━━━ Data provided ━━━

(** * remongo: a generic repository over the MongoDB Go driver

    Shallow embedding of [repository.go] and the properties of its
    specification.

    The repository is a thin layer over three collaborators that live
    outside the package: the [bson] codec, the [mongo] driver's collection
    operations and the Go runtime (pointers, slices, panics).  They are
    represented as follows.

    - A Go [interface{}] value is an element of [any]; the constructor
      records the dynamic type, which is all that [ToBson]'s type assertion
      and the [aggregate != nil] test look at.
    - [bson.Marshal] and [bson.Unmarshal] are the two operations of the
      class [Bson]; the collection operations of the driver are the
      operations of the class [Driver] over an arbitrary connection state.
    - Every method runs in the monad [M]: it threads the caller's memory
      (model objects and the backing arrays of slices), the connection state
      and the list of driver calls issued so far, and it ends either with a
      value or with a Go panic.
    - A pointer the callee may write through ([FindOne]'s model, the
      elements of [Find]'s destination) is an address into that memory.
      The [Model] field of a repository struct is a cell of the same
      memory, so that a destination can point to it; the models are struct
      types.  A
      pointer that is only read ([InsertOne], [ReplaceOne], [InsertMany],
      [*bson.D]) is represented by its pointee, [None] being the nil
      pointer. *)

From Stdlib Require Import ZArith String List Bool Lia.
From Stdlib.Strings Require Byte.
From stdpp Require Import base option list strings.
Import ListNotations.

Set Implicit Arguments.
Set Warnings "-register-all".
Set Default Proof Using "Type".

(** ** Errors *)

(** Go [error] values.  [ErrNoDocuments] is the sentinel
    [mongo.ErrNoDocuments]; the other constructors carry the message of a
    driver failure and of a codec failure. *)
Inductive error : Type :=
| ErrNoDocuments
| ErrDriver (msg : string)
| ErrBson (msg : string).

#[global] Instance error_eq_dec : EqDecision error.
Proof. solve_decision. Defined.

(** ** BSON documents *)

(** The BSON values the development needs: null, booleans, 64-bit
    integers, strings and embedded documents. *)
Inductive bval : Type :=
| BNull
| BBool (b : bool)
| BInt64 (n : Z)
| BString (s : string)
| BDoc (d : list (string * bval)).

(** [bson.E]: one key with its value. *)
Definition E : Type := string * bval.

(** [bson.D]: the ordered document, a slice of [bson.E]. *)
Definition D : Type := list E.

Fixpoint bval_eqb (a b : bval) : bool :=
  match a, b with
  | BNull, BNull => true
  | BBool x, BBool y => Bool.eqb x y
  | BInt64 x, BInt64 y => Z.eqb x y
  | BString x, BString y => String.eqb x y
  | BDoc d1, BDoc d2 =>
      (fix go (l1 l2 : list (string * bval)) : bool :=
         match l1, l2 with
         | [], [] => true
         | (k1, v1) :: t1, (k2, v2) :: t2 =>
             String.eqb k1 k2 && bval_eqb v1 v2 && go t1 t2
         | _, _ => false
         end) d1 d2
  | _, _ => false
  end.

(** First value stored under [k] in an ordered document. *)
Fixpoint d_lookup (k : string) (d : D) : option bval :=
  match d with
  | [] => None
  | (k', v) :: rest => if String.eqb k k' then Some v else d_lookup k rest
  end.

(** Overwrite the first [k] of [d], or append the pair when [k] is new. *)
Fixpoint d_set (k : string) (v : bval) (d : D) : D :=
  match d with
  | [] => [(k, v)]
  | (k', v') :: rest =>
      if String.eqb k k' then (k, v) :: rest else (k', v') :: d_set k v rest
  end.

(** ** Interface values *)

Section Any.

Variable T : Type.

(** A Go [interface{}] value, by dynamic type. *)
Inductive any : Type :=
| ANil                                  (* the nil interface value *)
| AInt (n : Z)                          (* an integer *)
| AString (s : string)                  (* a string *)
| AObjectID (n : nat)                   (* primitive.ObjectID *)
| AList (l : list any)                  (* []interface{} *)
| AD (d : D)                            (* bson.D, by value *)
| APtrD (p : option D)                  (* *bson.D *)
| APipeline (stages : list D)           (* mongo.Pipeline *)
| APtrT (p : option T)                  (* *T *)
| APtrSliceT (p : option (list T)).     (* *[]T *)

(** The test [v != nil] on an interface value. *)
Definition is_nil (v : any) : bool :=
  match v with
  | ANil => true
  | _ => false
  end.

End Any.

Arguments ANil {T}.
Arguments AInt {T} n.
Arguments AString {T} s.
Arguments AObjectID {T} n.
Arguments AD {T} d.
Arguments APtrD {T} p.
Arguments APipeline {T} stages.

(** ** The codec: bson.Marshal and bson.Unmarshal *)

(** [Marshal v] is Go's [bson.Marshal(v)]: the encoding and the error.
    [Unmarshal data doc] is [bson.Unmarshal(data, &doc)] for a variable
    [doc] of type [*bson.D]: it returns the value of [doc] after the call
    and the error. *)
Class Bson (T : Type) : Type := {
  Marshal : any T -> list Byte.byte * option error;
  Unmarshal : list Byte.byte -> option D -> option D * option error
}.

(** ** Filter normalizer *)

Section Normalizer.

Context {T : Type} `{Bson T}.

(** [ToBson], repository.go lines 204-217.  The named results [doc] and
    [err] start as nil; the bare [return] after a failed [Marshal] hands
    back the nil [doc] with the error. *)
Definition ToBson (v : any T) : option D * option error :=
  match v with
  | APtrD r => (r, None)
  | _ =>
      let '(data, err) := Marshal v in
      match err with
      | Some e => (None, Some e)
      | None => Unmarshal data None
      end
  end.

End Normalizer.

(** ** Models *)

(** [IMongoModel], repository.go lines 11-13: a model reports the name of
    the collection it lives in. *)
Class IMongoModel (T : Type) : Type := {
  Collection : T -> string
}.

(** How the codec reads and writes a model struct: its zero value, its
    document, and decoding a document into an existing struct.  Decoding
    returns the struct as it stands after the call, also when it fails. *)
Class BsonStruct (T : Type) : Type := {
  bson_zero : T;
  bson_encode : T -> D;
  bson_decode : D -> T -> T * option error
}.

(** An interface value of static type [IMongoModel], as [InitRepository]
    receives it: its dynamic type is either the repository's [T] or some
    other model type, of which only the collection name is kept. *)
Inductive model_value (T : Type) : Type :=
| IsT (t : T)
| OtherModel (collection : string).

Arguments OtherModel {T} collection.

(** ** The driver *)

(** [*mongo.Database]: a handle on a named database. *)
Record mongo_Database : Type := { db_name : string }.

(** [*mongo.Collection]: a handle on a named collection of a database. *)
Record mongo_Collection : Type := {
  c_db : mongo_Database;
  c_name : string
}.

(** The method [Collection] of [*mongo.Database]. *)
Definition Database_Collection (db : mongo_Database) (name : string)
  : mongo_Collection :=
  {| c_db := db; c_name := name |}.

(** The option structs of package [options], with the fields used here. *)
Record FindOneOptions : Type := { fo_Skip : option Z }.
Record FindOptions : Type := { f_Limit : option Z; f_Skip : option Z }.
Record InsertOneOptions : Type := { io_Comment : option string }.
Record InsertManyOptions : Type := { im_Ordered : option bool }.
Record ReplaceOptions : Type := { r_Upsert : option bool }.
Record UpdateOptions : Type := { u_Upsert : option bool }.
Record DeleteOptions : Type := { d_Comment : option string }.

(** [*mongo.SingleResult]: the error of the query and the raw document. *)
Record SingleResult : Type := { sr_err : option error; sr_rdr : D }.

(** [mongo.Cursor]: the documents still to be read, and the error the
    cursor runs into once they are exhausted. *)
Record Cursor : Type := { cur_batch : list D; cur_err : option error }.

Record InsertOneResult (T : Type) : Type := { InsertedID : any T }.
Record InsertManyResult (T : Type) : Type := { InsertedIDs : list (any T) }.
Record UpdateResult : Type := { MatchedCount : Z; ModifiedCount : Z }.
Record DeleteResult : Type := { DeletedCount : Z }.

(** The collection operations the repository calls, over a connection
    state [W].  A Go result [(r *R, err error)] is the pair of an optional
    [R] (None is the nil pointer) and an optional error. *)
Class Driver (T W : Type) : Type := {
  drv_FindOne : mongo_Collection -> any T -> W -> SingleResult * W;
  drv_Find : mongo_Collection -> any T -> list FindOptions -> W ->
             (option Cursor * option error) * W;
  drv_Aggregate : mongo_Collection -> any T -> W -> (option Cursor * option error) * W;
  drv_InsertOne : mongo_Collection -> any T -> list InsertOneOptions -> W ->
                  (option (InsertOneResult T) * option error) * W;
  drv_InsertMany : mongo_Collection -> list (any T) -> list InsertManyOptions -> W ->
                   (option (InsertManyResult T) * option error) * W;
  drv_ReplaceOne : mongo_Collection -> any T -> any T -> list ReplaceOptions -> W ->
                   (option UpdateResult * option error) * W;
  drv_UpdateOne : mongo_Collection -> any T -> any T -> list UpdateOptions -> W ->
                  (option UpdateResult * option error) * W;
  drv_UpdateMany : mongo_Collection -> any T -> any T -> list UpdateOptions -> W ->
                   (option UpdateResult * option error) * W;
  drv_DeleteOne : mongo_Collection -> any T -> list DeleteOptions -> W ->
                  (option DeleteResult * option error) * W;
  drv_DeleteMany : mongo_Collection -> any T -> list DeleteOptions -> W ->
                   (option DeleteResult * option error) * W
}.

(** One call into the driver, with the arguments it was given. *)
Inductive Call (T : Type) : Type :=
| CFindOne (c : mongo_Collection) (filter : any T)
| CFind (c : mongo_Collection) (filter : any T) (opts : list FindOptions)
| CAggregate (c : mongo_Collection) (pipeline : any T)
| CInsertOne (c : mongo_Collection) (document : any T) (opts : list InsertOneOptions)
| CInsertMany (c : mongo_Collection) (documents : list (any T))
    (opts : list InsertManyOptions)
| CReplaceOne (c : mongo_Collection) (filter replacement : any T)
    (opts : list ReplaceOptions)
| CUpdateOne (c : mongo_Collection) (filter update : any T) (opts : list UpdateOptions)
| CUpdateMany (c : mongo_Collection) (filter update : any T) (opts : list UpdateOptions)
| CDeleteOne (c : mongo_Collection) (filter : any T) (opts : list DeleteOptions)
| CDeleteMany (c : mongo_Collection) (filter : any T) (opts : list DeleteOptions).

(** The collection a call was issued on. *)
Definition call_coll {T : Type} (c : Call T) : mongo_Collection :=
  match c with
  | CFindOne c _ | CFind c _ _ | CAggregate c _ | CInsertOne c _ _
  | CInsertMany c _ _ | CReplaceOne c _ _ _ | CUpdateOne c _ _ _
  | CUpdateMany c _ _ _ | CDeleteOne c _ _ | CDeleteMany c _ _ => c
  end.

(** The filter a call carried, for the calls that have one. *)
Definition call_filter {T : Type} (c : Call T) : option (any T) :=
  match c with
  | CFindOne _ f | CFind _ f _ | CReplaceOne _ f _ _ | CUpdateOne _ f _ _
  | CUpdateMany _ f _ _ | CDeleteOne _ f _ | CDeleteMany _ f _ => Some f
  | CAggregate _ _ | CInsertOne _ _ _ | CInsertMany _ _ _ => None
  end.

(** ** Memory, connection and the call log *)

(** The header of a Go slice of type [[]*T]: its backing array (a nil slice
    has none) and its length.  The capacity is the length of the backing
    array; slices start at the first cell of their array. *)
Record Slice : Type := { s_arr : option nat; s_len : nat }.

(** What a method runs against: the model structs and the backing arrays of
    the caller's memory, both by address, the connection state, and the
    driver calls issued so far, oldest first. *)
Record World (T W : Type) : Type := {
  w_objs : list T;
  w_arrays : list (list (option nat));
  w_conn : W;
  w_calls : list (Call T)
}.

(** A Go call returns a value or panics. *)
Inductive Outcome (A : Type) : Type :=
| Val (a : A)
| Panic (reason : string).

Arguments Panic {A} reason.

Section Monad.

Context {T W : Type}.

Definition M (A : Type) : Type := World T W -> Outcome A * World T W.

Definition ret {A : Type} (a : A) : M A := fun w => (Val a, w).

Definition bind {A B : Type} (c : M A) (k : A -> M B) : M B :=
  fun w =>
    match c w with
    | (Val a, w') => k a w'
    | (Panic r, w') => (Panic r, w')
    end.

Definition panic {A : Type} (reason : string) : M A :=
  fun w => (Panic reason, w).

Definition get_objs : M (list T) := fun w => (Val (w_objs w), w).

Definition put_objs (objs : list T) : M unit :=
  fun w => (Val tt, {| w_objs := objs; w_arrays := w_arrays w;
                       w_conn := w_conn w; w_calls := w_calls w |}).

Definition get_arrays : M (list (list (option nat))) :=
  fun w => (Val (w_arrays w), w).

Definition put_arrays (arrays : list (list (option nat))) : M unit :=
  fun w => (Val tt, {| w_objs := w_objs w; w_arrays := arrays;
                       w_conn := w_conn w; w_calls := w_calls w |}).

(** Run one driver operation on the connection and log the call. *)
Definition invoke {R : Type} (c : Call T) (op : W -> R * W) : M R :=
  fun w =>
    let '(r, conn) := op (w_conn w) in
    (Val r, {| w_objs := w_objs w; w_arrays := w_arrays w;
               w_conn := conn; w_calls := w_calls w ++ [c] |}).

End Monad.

━━━
━━━ Data provided ━━━

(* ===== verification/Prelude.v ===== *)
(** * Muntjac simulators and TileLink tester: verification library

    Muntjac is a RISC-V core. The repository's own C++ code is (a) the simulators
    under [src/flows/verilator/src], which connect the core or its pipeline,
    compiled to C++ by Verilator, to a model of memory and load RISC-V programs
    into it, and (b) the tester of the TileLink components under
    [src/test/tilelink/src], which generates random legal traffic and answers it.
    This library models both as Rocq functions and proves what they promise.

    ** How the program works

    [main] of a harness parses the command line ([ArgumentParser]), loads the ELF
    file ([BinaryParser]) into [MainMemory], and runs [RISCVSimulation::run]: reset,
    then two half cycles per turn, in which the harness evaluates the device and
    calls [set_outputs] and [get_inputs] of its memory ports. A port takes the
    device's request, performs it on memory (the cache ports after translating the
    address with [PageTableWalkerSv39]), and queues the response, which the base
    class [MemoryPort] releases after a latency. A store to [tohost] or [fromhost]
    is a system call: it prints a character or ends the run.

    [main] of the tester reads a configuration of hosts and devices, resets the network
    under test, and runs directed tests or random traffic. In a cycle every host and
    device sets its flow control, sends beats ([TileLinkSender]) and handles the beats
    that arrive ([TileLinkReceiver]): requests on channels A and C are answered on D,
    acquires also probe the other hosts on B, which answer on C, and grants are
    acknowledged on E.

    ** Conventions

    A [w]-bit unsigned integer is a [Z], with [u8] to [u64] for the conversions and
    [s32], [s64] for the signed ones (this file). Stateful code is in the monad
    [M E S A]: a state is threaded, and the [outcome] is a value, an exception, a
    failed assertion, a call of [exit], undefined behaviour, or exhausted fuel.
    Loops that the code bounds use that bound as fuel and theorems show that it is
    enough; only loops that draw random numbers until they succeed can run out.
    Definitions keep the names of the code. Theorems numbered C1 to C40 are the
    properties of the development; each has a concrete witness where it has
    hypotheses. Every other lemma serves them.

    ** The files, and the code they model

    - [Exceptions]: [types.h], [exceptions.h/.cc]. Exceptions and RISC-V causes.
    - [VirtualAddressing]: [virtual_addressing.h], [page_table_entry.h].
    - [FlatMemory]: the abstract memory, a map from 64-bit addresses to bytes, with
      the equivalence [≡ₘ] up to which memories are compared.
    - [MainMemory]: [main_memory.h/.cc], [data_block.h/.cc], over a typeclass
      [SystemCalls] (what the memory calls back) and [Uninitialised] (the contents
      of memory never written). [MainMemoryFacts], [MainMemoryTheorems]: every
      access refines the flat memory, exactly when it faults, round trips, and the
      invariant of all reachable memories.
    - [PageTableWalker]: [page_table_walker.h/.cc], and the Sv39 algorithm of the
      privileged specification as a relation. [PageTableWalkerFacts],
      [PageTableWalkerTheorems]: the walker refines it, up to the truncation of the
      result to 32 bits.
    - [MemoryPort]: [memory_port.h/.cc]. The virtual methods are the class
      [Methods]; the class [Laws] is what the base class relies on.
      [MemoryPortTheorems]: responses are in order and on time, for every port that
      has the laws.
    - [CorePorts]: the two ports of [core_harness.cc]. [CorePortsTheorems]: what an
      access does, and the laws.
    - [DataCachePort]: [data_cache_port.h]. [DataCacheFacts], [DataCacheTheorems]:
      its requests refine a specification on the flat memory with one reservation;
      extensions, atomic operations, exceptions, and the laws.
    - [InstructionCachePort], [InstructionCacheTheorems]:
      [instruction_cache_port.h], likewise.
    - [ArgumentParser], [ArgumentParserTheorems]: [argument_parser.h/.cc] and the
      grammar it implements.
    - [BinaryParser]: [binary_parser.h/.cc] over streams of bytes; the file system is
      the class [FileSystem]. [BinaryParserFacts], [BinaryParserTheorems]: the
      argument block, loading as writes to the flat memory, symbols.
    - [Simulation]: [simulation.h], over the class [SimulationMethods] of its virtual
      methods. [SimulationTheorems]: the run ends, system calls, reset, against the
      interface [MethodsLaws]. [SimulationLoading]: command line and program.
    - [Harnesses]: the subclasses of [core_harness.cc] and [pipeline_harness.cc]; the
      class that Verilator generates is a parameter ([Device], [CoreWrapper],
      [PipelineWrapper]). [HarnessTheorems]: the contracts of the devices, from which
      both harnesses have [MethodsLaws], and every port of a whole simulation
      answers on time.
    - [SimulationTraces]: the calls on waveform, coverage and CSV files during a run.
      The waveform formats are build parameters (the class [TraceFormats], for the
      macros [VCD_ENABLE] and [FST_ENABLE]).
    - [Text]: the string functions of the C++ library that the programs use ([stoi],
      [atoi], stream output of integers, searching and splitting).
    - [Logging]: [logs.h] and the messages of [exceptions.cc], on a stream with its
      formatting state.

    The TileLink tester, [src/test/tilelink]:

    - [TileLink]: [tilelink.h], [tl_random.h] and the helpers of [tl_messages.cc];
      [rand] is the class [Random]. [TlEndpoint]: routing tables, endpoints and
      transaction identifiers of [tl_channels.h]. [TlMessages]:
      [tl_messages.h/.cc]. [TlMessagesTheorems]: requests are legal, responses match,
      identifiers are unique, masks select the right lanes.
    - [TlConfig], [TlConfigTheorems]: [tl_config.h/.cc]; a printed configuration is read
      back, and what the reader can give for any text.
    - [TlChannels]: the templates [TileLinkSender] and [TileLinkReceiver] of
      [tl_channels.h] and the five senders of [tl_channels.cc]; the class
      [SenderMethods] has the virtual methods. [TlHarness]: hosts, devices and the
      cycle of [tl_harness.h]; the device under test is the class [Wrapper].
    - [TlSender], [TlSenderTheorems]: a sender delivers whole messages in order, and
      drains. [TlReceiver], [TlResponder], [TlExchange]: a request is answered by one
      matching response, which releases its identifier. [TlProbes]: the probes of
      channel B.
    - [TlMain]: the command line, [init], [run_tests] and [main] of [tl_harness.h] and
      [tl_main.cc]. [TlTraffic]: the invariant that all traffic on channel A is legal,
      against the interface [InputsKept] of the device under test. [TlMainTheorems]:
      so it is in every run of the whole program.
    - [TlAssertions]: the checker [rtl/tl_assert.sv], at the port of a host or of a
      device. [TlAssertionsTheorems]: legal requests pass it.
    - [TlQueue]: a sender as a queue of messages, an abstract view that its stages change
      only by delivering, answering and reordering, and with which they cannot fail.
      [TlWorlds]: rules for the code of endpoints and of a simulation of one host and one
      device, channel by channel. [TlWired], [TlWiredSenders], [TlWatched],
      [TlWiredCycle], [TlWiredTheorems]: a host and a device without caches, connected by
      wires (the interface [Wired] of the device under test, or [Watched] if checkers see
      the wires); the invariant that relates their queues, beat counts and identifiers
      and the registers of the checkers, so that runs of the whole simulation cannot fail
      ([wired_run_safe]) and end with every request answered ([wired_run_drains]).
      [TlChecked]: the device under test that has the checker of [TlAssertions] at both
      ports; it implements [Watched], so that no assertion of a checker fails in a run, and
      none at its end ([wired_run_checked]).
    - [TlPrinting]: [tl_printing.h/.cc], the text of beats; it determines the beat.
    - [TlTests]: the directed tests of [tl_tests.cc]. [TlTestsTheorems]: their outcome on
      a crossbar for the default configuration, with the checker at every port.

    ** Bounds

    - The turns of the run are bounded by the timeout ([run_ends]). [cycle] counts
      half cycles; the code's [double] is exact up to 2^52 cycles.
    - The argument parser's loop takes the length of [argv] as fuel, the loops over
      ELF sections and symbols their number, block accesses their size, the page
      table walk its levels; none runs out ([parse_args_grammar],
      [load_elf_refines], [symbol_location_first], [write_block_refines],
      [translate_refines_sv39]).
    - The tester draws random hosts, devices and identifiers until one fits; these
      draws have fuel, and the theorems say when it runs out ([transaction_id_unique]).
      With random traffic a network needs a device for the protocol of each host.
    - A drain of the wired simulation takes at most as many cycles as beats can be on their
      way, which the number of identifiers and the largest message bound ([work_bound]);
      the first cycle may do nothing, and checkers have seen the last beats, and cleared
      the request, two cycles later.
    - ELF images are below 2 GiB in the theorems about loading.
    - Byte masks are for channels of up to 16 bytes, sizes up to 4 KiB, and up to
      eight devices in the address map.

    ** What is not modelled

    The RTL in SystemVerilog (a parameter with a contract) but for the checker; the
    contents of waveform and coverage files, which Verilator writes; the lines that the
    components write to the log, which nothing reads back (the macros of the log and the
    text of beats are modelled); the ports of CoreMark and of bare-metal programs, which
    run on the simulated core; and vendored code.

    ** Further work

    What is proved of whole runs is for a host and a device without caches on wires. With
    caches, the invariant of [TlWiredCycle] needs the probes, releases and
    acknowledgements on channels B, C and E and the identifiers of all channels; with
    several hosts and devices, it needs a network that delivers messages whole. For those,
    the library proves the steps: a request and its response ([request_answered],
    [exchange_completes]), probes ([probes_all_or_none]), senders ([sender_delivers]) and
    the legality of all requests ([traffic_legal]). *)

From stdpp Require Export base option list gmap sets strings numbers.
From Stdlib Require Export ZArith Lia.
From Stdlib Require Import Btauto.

━━━

Task description - Write down exactly the span of lines above from the one containing "(** ** Models *)" to the one containing "(** [*mongo.SingleResult]: the", both ends included.

Exercise solution -
(** ** Models *)

(** [IMongoModel], repository.go lines 11-13: a model reports the name of
    the collection it lives in. *)
Class IMongoModel (T : Type) : Type := {
  Collection : T -> string
}.

(** How the codec reads and writes a model struct: its zero value, its
    document, and decoding a document into an existing struct.  Decoding
    returns the struct as it stands after the call, also when it fails. *)
Class BsonStruct (T : Type) : Type := {
  bson_zero : T;
  bson_encode : T -> D;
  bson_decode : D -> T -> T * option error
}.

(** An interface value of static type [IMongoModel], as [InitRepository]
    receives it: its dynamic type is either the repository's [T] or some
    other model type, of which only the collection name is kept. *)
Inductive model_value (T : Type) : Type :=
| IsT (t : T)
| OtherModel (collection : string).

Arguments OtherModel {T} collection.

(** ** The driver *)

(** [*mongo.Database]: a handle on a named database. *)
Record mongo_Database : Type := { db_name : string }.

(** [*mongo.Collection]: a handle on a named collection of a database. *)
Record mongo_Collection : Type := {
  c_db : mongo_Database;
  c_name : string
}.

(** The method [Collection] of [*mongo.Database]. *)
Definition Database_Collection (db : mongo_Database) (name : string)
  : mongo_Collection :=
  {| c_db := db; c_name := name |}.

(** The option structs of package [options], with the fields used here. *)
Record FindOneOptions : Type := { fo_Skip : option Z }.
Record FindOptions : Type := { f_Limit : option Z; f_Skip : option Z }.
Record InsertOneOptions : Type := { io_Comment : option string }.
Record InsertManyOptions : Type := { im_Ordered : option bool }.
Record ReplaceOptions : Type := { r_Upsert : option bool }.
Record UpdateOptions : Type := { u_Upsert : option bool }.
Record DeleteOptions : Type := { d_Comment : option string }.

(** [*mongo.SingleResult]: the error of the query and the raw document. *)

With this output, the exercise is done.